_INSTRUCTIONS FOR THE TASK_: Write out, from the entries below, exactly the lines that run between the lines holding "Definition check_only (d" and "Record joined (cl", inclusive, and stop there.

───── EXTRACTED RECORDS

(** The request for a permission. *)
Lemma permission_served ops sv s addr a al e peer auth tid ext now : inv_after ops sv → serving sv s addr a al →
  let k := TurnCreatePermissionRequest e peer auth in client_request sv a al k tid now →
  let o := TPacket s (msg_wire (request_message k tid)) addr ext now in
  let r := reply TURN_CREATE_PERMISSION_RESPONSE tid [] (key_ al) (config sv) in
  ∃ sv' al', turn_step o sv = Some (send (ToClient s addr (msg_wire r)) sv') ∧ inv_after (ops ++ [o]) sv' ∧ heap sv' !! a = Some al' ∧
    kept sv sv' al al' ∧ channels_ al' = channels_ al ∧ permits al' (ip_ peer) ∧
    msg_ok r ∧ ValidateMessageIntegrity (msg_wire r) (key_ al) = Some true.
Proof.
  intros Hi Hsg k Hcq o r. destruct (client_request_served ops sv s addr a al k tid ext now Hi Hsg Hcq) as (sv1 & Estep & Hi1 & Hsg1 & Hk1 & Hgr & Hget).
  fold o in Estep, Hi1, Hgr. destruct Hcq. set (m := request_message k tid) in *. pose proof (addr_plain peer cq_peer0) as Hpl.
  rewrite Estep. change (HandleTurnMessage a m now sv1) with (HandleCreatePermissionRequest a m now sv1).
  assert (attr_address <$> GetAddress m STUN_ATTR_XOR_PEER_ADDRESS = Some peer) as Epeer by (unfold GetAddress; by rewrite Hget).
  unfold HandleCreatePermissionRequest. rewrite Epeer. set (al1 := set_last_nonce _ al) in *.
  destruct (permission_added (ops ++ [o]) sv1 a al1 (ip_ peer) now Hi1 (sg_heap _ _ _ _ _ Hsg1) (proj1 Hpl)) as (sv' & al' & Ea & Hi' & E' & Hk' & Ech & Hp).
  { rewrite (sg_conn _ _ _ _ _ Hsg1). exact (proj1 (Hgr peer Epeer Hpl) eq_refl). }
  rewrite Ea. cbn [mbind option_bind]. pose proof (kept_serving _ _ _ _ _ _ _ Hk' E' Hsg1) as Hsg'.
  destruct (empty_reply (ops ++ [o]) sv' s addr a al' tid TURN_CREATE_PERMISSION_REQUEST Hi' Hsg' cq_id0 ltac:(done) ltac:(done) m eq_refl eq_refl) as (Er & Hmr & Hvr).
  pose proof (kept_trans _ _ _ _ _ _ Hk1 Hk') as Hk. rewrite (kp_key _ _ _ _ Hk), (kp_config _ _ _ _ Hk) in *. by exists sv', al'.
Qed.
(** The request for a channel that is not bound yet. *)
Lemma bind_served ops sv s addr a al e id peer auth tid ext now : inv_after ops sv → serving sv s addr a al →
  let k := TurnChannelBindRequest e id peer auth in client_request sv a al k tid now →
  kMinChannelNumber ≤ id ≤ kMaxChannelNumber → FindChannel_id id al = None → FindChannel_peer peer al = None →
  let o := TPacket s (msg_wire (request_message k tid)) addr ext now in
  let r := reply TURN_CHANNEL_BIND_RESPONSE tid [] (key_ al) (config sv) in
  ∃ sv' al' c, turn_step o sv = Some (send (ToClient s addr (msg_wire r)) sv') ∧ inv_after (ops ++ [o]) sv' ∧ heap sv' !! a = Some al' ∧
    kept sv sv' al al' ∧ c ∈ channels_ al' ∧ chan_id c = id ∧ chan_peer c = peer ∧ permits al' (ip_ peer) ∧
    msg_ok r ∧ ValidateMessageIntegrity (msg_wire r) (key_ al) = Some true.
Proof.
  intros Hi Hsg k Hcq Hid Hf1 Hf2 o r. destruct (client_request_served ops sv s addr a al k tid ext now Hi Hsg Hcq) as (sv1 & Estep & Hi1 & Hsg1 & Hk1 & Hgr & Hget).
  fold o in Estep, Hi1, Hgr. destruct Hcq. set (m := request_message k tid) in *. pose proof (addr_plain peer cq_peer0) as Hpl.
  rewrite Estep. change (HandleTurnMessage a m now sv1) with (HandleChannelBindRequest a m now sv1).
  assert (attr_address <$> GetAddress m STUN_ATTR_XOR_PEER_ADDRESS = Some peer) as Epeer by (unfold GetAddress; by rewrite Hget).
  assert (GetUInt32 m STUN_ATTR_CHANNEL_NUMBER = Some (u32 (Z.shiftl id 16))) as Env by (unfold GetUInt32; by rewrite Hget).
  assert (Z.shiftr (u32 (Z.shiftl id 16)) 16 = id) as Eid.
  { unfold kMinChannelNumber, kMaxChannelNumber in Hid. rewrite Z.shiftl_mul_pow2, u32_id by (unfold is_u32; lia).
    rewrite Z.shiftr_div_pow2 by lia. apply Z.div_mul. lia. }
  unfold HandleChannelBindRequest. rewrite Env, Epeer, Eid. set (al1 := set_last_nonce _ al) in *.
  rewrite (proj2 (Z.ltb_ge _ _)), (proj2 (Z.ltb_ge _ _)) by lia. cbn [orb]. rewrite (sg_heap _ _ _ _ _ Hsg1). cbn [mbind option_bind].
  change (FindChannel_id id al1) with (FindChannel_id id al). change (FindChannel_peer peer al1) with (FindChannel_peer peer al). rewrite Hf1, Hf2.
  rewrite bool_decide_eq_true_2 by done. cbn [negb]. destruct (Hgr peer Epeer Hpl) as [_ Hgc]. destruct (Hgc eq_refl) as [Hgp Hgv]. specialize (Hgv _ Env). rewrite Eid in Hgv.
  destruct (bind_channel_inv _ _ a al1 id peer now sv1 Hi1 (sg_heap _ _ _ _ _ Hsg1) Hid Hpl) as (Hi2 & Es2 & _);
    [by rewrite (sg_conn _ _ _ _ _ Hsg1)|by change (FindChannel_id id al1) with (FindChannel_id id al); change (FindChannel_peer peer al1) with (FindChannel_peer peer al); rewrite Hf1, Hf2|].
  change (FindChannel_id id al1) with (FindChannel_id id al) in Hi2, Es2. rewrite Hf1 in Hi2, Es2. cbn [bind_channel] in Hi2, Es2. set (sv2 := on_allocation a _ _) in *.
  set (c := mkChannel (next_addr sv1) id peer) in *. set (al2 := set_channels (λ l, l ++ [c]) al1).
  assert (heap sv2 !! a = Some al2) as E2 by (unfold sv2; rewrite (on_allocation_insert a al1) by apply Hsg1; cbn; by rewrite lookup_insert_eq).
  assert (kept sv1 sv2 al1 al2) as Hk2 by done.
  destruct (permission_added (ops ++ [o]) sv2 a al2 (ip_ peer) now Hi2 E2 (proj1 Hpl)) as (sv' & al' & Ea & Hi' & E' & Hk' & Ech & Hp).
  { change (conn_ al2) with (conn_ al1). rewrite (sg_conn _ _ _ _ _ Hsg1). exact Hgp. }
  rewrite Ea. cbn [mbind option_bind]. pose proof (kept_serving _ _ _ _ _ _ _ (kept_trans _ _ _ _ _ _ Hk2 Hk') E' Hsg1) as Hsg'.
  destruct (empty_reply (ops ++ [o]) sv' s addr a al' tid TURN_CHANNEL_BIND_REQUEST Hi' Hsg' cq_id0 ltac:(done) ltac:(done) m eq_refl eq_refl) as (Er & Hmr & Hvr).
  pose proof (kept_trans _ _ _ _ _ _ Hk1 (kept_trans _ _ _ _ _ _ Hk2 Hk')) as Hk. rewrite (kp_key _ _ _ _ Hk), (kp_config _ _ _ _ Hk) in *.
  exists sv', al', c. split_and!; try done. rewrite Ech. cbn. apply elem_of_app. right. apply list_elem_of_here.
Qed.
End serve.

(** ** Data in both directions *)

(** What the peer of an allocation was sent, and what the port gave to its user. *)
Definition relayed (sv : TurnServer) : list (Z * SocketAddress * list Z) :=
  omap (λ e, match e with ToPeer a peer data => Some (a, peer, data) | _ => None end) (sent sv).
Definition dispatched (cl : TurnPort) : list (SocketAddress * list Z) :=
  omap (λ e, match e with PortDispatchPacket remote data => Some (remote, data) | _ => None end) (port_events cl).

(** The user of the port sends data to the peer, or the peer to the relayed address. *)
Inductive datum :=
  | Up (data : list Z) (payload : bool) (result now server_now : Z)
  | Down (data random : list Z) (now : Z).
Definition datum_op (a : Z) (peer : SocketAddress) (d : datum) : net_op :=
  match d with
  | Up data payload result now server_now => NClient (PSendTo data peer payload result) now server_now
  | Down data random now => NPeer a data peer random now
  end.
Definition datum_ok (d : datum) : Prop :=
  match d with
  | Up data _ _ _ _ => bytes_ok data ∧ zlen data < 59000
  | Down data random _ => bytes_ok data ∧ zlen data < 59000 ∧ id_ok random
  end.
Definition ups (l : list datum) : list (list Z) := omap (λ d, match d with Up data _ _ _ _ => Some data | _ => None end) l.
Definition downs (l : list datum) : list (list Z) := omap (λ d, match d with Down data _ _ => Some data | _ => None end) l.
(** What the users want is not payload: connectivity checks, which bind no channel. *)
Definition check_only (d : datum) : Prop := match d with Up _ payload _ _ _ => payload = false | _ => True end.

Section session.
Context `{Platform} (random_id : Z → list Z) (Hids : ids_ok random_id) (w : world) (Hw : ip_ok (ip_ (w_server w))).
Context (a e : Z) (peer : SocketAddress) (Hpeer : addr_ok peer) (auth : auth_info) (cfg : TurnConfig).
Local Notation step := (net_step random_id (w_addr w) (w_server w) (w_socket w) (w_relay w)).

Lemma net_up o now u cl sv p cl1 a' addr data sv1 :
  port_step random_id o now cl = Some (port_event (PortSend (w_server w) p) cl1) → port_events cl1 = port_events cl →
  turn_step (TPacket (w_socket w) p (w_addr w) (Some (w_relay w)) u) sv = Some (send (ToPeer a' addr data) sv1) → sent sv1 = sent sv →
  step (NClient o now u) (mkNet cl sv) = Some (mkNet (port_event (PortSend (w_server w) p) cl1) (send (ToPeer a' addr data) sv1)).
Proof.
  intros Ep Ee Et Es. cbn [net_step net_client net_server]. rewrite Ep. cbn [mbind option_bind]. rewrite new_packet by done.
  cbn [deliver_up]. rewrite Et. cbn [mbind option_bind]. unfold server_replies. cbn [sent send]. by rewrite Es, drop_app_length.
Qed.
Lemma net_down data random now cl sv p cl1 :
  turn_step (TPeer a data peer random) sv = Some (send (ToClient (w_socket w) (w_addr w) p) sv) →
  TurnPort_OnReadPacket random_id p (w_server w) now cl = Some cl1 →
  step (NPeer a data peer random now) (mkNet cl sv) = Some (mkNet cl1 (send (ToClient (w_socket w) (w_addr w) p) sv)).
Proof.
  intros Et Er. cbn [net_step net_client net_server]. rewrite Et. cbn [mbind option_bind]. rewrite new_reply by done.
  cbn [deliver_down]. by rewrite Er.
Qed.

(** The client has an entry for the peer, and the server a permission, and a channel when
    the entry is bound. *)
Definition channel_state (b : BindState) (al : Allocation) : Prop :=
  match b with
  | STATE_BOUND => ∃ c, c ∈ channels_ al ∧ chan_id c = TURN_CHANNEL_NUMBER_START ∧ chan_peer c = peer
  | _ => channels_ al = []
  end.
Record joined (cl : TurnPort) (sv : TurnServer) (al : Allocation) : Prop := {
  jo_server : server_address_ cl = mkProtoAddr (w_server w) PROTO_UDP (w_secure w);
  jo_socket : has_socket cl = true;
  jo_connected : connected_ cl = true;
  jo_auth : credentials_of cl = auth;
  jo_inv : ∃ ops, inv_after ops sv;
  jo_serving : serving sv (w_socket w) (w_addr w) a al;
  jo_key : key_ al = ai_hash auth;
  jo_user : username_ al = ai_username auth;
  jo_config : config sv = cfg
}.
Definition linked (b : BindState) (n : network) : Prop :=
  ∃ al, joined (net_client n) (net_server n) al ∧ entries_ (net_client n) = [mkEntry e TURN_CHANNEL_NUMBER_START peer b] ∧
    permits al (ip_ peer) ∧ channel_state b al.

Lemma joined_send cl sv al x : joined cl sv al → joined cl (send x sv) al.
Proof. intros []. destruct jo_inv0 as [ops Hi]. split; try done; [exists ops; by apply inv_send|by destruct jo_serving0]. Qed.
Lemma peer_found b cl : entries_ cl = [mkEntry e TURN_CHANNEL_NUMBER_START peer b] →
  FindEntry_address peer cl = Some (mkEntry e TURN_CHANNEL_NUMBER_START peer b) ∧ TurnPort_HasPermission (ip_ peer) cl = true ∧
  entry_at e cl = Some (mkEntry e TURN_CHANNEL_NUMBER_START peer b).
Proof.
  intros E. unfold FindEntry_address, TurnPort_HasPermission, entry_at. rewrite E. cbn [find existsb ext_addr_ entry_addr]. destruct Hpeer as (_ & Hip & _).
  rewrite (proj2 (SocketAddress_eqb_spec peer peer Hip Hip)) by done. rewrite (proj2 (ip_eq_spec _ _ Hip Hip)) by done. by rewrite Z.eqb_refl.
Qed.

──────────
───── EXTRACTED RECORDS

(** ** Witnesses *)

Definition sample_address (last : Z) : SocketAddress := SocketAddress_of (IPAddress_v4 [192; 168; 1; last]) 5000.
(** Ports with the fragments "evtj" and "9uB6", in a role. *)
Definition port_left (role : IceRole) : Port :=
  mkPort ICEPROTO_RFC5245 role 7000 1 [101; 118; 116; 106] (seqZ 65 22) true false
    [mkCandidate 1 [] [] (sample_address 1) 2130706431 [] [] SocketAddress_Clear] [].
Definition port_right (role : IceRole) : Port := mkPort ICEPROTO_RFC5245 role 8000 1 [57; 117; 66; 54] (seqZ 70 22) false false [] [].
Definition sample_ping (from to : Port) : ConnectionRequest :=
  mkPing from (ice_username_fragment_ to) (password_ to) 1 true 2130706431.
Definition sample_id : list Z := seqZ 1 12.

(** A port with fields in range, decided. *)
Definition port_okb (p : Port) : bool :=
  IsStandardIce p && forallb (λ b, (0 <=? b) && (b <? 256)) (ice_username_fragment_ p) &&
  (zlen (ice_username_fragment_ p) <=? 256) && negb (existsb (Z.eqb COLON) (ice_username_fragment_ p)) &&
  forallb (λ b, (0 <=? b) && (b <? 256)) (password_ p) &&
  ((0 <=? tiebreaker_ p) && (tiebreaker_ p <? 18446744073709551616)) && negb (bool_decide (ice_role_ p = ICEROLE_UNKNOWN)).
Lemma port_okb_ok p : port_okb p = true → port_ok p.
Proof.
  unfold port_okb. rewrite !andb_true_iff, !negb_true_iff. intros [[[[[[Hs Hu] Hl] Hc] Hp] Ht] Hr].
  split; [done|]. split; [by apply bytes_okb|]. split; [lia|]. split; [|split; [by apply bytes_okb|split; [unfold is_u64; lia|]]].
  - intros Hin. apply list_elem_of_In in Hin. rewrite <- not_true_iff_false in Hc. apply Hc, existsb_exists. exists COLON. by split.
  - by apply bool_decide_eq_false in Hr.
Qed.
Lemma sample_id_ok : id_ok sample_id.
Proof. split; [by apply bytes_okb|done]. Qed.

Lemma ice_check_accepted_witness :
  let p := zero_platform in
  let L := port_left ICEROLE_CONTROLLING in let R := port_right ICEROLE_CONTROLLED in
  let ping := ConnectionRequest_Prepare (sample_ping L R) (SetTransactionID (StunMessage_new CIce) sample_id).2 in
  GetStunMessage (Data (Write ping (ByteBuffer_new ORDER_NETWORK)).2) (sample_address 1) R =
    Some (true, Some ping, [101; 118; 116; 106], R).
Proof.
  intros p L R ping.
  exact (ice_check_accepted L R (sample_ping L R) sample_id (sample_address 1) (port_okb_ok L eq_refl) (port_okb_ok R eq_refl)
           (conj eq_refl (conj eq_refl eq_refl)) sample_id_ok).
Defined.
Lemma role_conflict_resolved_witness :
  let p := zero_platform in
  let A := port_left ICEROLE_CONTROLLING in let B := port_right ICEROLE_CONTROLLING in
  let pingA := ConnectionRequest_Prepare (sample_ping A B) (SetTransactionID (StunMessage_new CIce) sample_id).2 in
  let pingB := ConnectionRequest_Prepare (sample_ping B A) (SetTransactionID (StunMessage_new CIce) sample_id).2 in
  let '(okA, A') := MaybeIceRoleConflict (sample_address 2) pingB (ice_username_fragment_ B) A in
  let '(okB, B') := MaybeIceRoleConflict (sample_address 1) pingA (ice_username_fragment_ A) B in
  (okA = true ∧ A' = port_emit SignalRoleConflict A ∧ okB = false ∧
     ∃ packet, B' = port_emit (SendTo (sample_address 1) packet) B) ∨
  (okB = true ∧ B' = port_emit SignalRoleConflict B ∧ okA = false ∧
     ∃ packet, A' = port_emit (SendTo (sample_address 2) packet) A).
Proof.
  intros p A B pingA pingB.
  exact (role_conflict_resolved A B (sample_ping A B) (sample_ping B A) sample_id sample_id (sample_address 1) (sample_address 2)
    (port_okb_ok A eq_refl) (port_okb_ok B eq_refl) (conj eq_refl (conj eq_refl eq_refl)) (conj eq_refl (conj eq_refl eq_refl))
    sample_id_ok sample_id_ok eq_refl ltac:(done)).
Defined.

──────────
───── EXTRACTED RECORDS

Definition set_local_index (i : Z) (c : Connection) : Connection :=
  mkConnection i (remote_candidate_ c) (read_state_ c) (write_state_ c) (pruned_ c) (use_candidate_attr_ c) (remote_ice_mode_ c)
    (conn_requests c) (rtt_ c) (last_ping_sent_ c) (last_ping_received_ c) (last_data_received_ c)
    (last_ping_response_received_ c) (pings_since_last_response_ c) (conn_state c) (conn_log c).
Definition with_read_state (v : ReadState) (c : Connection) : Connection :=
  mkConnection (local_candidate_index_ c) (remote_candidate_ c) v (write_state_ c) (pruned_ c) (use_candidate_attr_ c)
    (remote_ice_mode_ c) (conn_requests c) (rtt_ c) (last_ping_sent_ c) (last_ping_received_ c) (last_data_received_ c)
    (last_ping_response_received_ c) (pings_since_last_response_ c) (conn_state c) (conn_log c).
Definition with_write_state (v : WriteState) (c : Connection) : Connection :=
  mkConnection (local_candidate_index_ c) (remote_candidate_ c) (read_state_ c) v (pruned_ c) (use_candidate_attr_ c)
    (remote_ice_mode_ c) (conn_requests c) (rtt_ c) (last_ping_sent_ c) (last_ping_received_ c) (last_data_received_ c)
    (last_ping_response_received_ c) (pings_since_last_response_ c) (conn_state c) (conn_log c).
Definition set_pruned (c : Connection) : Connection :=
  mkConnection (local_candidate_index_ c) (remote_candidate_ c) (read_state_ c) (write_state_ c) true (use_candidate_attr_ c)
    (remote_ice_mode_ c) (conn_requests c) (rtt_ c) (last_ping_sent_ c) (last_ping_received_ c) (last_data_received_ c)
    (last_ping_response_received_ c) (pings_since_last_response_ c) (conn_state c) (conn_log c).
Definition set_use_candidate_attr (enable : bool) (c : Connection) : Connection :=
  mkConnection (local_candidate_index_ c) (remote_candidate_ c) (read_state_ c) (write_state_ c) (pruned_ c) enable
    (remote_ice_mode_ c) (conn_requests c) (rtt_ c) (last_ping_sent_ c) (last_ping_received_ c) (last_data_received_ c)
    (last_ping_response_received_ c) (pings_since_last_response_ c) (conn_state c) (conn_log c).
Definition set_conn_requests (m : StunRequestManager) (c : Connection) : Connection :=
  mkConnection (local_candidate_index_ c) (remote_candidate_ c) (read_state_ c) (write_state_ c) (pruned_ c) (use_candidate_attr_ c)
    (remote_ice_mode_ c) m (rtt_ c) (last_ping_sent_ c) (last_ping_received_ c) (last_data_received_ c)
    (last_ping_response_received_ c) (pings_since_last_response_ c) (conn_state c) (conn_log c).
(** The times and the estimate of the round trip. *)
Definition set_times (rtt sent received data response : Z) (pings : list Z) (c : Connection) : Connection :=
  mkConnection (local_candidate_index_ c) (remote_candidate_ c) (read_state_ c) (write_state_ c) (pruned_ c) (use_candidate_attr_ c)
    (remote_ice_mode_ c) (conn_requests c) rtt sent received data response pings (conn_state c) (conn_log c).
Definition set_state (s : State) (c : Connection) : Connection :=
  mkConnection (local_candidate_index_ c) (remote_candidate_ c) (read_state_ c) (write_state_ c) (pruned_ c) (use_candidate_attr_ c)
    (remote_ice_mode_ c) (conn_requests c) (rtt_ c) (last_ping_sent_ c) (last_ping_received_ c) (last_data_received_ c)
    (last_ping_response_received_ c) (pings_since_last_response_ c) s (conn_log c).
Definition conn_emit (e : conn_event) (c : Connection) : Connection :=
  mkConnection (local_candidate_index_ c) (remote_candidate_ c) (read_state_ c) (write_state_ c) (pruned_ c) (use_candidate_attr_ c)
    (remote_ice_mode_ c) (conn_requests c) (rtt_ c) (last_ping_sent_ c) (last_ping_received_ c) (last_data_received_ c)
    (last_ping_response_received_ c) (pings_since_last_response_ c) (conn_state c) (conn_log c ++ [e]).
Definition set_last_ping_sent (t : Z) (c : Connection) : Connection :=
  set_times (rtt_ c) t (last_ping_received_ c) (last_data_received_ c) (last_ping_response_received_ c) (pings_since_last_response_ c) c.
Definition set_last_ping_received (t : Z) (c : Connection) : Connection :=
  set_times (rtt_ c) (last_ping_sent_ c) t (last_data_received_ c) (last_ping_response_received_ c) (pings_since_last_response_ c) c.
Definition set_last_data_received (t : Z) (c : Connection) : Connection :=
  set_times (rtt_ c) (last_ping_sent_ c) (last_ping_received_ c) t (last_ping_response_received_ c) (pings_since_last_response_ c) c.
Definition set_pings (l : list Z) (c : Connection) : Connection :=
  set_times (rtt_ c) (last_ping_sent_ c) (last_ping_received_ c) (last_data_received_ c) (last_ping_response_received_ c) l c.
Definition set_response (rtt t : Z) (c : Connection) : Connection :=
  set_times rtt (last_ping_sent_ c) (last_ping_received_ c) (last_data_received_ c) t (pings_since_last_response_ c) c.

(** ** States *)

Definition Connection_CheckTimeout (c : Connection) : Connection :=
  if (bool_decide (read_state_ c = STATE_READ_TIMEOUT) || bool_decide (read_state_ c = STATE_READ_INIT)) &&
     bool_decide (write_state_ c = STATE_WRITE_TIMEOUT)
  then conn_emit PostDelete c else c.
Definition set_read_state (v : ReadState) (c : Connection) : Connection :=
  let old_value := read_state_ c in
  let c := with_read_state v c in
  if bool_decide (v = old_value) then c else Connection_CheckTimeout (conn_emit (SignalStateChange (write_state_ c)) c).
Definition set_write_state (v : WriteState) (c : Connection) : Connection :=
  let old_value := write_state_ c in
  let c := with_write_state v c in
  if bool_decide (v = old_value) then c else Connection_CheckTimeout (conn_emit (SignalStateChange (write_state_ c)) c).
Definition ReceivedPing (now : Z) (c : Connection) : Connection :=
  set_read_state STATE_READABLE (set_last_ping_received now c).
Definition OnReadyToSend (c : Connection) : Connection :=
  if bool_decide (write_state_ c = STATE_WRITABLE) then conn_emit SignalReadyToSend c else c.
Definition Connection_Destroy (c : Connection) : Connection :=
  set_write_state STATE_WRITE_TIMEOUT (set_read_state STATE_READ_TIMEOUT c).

──────────

_OUTPUT OF THE EXERCISE_:
Definition check_only (d : datum) : Prop := match d with Up _ payload _ _ _ => payload = false | _ => True end.

Section session.
Context `{Platform} (random_id : Z → list Z) (Hids : ids_ok random_id) (w : world) (Hw : ip_ok (ip_ (w_server w))).
Context (a e : Z) (peer : SocketAddress) (Hpeer : addr_ok peer) (auth : auth_info) (cfg : TurnConfig).
Local Notation step := (net_step random_id (w_addr w) (w_server w) (w_socket w) (w_relay w)).

Lemma net_up o now u cl sv p cl1 a' addr data sv1 :
  port_step random_id o now cl = Some (port_event (PortSend (w_server w) p) cl1) → port_events cl1 = port_events cl →
  turn_step (TPacket (w_socket w) p (w_addr w) (Some (w_relay w)) u) sv = Some (send (ToPeer a' addr data) sv1) → sent sv1 = sent sv →
  step (NClient o now u) (mkNet cl sv) = Some (mkNet (port_event (PortSend (w_server w) p) cl1) (send (ToPeer a' addr data) sv1)).
Proof.
  intros Ep Ee Et Es. cbn [net_step net_client net_server]. rewrite Ep. cbn [mbind option_bind]. rewrite new_packet by done.
  cbn [deliver_up]. rewrite Et. cbn [mbind option_bind]. unfold server_replies. cbn [sent send]. by rewrite Es, drop_app_length.
Qed.
Lemma net_down data random now cl sv p cl1 :
  turn_step (TPeer a data peer random) sv = Some (send (ToClient (w_socket w) (w_addr w) p) sv) →
  TurnPort_OnReadPacket random_id p (w_server w) now cl = Some cl1 →
  step (NPeer a data peer random now) (mkNet cl sv) = Some (mkNet cl1 (send (ToClient (w_socket w) (w_addr w) p) sv)).
Proof.
  intros Et Er. cbn [net_step net_client net_server]. rewrite Et. cbn [mbind option_bind]. rewrite new_reply by done.
  cbn [deliver_down]. by rewrite Er.
Qed.

(** The client has an entry for the peer, and the server a permission, and a channel when
    the entry is bound. *)
Definition channel_state (b : BindState) (al : Allocation) : Prop :=
  match b with
  | STATE_BOUND => ∃ c, c ∈ channels_ al ∧ chan_id c = TURN_CHANNEL_NUMBER_START ∧ chan_peer c = peer
  | _ => channels_ al = []
  end.
Record joined (cl : TurnPort) (sv : TurnServer) (al : Allocation) : Prop := {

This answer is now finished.